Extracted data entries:
(* ===== verification/AgentModel.v ===== *)
(** * The set-up of a thread's queue pairs

    Module [Agent]: the constructor of class Rdma of rdma/rdma.h with
    config_send_region and config_recv_region: which queue pairs a thread makes for
    which remote threads, and where in its two regions their messages lie.  The verbs
    that create the queue pairs, multi-packet receives and the shared state of
    RdmaGSRQ are left out, except for its buffers. *)

From S2P Require Import Prelude QpModel QpDeviceModel QpCreditModel QpRecvModel.

Module Agent.
Import Qp QpRecv.

(** ** Configuration *)

(** ServerConfig and GlobalConfig; the matrices say where the type is TopoType::All. *)
Record topology := mkTopology {
  kServerNum : Z;
  thread_num : Z -> Z;
  srq_receiver : Z -> bool;
  srq_sender : Z -> bool;
  matrix : Z -> Z -> bool;
  matrix_TSRQ : Z -> Z -> bool;
  matrix_GSRQ : Z -> Z -> bool;
  func : Z;
  rc_msg_size : Z;
  raw_msg_size : Z;
  ud_msg_size : Z;
  normal_srq_len : Z }.

(** The bits of func. *)
Definition RC : Z := 0.
Definition RAW : Z := 1.
Definition UD : Z := 2.
Definition T_LOCAL_SRQ : Z := 3.
Definition G_SRQ : Z := 4.
Definition DCT : Z := 5.

Definition has (t : topology) (ty : Z) : bool := Z.testbit (func t) ty.

(** The queue pairs of a thread: connects->remote_node_[gid].qp[k], raw_qp[k], ud_qp_[k],
    dct_qp_[k], remote_node_[gid].dci_qp_[k], tsrq->srq, and the qp[k] of
    tsrq_connects and gsrq_connects. *)
Inductive qp_name :=
  | Rc (gid k : Z) | Raw (k : Z) | Ud (k : Z) | Dct (k : Z) | Dci (gid k : Z)
  | Tsrq | TRc (gid k : Z) | GRc (gid k : Z).

Definition code (n : qp_name) : nat * (Z * Z) :=
  match n with
  | Rc g k => (0%nat, (g, k)) | Raw k => (1%nat, (k, 0)) | Ud k => (2%nat, (k, 0)) | Dct k => (3%nat, (k, 0))
  | Dci g k => (4%nat, (g, k)) | Tsrq => (5%nat, (0, 0)) | TRc g k => (6%nat, (g, k)) | GRc g k => (7%nat, (g, k))
  end.

Definition decode (c : nat * (Z * Z)) : option qp_name :=
  match c with
  | (0%nat, (g, k)) => Some (Rc g k) | (1%nat, (k, _)) => Some (Raw k) | (2%nat, (k, _)) => Some (Ud k)
  | (3%nat, (k, _)) => Some (Dct k) | (4%nat, (g, k)) => Some (Dci g k) | (5%nat, _) => Some Tsrq
  | (6%nat, (g, k)) => Some (TRc g k) | (7%nat, (g, k)) => Some (GRc g k) | _ => None
  end.

#[export] Instance qp_name_eq_dec : EqDecision qp_name.
Proof. solve_decision. Defined.
#[export] Instance qp_name_countable : Countable qp_name.
Proof. apply (inj_countable code decode). by intros []. Defined.

(** The number a device knows the queue pair by. *)
Definition qp_id (n : qp_name) : nat := encode_nat n.

Section agent.
Context (kMaxServer kMaxThread kMaxQPNum FLAGS_qp_len : Z).
(** What new leaves in send_flags and in the counters of a shared receive queue. *)
Context (stale_flags : Z) (stale_counts : list Z).

Definition compute_gid (s_id t_id : Z) : Z := wrap 16 (wrap 8 s_id * kMaxThread + wrap 8 t_id).

(** The threads of the servers [sel] other than [server_id], by gid. *)
Definition others (t : topology) (server_id : Z) (sel : Z -> bool) : list Z :=
  flat_map (fun i => if sel i && negb (i =? server_id) then map (compute_gid i) (seqZ 0 (thread_num t i)) else [])
    (seqZ 0 (kServerNum t)).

Directions: From the entries above, copy out every line where the string "shared" appears.

The answer:
    that create the queue pairs, multi-packet receives and the shared state of
(** What new leaves in send_flags and in the counters of a shared receive queue. *)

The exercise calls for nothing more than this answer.